Well, not really, as it turns out. 

Comcast’s recent agreement to acquire Time Warner — a deal that took most industry observers by surprise — suggests that size is still a goal. Yet, this assertion, however quietly whispered in corridors and cubicles of Comcast’s gleaming Philadelphia headquarters, still inspires fear among consumer advocates and regulators. Our public guardians rightly demand to know what benefit there will be to society in concentrating thirty percent of the cable industry in one pair of corporate hands. With the nation’s wealth now concentrated in ever fewer hands, common sense suggests that the benefits of greater media industry concentration must be all the clearer and all the more compelling if our regulators are to allow Comcast’s coup to proceed. 

Owners of property may, indeed, should dispose of their property as they see fit. In typical anti-trust policy, the argument against bigness comes down to: how high will prices rise and how much will supplies contract and investment be stifled.  The argument for bigness is that innovation is spurred by concentration and that creative destruction of the old and replacement by the new occurs fastest in large enterprises.  In media industries, however, the choice is more complex.  These companies control what we hear and see through ownership of the news and information networks, the airwaves and the wires.

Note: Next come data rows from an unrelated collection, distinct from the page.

Lemma loss_silences_witness :
  fillAudioBuffer connected (PullThrows (lost_error "lost"))
  = Some (set_active false connected, [LogFillError (lost_error "lost")])
  /\ samplesAvailable (set_active false connected) = 0
  /\ renderOutput 2 2 (set_active false connected)
     = Some (set_active false connected, silentWrites 2 (Z.to_nat 2) 0).
Proof.
  apply (loss_silences_at_once connected (lost_error "lost") 2 2).
  - apply connected_ok.
  - reflexivity.
Defined.

(** * Further properties of the code *)

(** ** The fill task on any pull *)

Lemma concat_frames_nil (K : Z) (frames : list (list sample)) :
  0 < K -> Forall (fun f => Z.of_nat (length f) = K) frames ->
  concat frames = [] -> frames = [].
Proof.
  intros HK Hall Hc. destruct Hall as [|f frames Hf _]; [reflexivity|].
  cbn in Hc. apply app_eq_nil in Hc as [-> _]. cbn in Hf. lia.
Qed.

Lemma take_concat_frames (K : Z) (frames : list (list sample)) :
  0 < K -> Forall (fun f => Z.of_nat (length f) = K) frames ->
  forall n : nat,
  take (Z.to_nat (Z.of_nat n * K)) (concat frames) = concat (take n frames).
Proof.
  intros HK Hall. induction Hall as [|f frames Hf _ IH]; intros n.
  - cbn [concat]. now rewrite !take_nil.
  - destruct n as [|n].
    + replace (Z.to_nat (Z.of_nat 0 * K)) with 0%nat by lia. reflexivity.
    + cbn [concat take]. rewrite <- IH.
      replace (Z.to_nat (Z.of_nat (S n) * K))
        with (length f + Z.to_nat (Z.of_nat n * K))%nat by nia.
      now rewrite take_app_add.
Qed.
(** * pyflowgraph: call tracing by AST rewriting

    A shallow embedding of [flowgraph/trace/ast_transform.py] and
    [flowgraph/trace/ast_trace.py]: the syntax-tree helpers, the two
    [ast.NodeTransformer] subclasses [WrapCalls] and [TraceFunctionCalls],
    the two [bind_arguments] resolvers and [make_tracing_call_wrapper].
    The transformers are given twice, on trees and on a store of nodes
    that they update in place; the rewritten call sites are run by an
    evaluator of the host's expressions. *)

From Stdlib Require Import ZArith Lia.
From stdpp Require Import base option list strings pretty.

Local Open Scope string_scope.
Local Open Scope list_scope.

(** ** The host's exceptions *)

(** The two exception classes the sources raise or catch. *)
Inductive error :=
| TypeError (msg : string)
| ValueError (msg : string).

(** ** The host's syntax trees (Python's [ast] module) *)

Scheme All for list.
Scheme All for option.

Module ast.

(** [ast.Load()], [ast.Store()], [ast.Del()]. *)
Inductive expr_context := Load | Store | Del.

(** The node classes the transformers build or inspect, a [Lambda] as the
    host's function-definition form, and [Node] for every other node class
    (a class name with its child nodes in field order).  A [Call] has the
    fields of both dialects: [starargs] and [kwargs] are the explicit
    spread slots of Python 3.4 and lower and are absent ([None]) from
    Python 3.5 on, where a spread is a [Starred] entry of [args] or a
    [keyword] whose [arg] is [None]. *)
Inductive expr :=
| Name (id : string) (ctx : expr_context)
| Num (n : Z)
| Str (s : string)
| Attribute (value : expr) (attr : string) (ctx : expr_context)
| Starred (value : expr) (ctx : expr_context)
| Call (func : expr) (args : list expr) (keywords : list keyword)
       (starargs kwargs : option expr)
| Lambda (params : list string) (body : expr)
| Node (kind : string) (children : list expr)
with keyword :=
| Keyword (arg : option string) (value : expr).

In balancing the aspirations of owners, consumers and society as a whole it is not clear that bigness will produce a result that will benefit all.  

Time Warner Cable will have new owners soon. Nobody disputes the notion that Time Warner Cable needs change. Badly. 

  • Subscribers pay too much for services they don’t want. 
  • Customer service is weak.
  • Outages plague the system. 
  • Internet speeds slow to a crawl late in the day.  System infrastructure needs upgrading urgently.  
  • The stock has lagged.

The same can be said for the entire industry. Average cable monthly bills before broadband have breached the $100 mark.  Bundling of sports packages into consumers bills diverts too much of the consumer’s payment to the sports rights holders. There are too many cable networks, often with minute audiences, charging exorbitant fees. Subscribers continue to cut the cord.  Internet broadband capacity has improved but at a snail’s pace. 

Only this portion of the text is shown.